* _What you need to do_:
Nothing but the lines from the one containing "- unfold fees" through the final line of the listing should appear in the answer, each exactly as written.

* _Data_:
..........
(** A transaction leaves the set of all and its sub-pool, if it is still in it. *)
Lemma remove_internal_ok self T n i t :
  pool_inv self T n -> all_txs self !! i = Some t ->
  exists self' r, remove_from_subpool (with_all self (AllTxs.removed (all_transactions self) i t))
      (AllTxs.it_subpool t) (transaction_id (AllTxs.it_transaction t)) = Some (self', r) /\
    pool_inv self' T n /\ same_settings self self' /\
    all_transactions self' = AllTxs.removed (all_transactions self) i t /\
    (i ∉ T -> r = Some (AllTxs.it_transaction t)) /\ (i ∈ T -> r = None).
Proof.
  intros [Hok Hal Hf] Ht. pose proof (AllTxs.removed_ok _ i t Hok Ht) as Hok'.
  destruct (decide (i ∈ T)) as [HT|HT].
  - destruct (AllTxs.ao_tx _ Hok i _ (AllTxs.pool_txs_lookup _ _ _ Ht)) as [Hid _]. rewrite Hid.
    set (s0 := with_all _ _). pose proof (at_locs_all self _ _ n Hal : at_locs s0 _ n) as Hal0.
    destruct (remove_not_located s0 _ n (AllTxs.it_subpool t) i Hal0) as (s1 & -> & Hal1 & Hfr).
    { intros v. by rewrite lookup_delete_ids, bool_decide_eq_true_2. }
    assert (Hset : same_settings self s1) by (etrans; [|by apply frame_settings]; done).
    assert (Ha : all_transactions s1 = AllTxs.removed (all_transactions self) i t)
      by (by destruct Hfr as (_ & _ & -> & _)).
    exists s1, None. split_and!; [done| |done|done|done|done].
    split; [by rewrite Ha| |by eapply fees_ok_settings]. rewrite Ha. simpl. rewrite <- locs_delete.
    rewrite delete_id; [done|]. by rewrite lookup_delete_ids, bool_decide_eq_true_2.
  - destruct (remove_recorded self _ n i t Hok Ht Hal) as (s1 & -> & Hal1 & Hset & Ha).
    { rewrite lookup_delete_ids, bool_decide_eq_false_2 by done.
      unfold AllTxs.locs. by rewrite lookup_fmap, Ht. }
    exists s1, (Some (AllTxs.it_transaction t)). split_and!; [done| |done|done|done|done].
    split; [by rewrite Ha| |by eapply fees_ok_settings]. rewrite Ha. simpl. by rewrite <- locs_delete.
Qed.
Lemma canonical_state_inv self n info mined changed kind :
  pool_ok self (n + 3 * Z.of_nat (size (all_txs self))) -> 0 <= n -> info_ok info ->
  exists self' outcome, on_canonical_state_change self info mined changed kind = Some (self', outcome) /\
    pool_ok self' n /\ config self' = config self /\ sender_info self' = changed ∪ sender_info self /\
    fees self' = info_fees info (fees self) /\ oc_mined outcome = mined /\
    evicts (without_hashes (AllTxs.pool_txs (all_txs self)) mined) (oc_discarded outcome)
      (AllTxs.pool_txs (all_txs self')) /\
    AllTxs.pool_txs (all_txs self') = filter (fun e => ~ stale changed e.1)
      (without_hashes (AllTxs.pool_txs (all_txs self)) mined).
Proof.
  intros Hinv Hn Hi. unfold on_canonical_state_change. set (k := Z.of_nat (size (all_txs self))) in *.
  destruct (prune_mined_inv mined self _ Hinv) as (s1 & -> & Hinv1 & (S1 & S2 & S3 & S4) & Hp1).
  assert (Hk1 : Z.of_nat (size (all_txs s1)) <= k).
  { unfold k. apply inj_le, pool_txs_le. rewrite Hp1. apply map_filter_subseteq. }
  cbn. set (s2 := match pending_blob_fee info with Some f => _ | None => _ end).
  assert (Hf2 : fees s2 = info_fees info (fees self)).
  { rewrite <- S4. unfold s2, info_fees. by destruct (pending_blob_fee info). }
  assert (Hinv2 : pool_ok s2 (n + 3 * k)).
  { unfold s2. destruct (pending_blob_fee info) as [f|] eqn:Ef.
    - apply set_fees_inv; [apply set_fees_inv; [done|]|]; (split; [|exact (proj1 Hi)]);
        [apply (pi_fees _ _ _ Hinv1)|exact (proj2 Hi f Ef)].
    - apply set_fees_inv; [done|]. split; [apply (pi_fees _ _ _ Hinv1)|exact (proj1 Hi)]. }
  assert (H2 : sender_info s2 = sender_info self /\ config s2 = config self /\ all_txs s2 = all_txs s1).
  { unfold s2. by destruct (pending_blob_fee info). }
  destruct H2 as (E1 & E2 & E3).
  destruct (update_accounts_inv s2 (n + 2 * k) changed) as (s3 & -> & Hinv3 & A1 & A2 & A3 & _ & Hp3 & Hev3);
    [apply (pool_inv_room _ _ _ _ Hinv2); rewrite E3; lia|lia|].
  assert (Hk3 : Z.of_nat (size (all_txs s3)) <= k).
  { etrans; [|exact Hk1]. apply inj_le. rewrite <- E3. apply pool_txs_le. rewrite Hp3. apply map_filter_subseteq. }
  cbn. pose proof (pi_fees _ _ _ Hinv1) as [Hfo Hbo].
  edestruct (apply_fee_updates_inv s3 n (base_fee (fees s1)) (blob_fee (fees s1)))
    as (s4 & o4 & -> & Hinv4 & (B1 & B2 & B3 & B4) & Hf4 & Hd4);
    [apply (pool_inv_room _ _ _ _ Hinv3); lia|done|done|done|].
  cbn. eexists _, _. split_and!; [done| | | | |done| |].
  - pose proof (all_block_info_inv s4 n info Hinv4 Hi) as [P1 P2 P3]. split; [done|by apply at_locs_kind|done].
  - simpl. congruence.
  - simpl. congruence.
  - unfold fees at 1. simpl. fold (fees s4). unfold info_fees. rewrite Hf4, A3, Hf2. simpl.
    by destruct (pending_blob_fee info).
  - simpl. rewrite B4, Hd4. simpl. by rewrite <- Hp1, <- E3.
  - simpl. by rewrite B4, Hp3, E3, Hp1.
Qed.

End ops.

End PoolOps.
..........
* _Result below_:
  - unfold fees at 1. simpl. fold (fees s4). unfold info_fees. rewrite Hf4, A3, Hf2. simpl.
    by destruct (pending_blob_fee info).
  - simpl. rewrite B4, Hd4. simpl. by rewrite <- Hp1, <- E3.
  - simpl. by rewrite B4, Hp3, E3, Hp1.
Qed.

End ops.

End PoolOps.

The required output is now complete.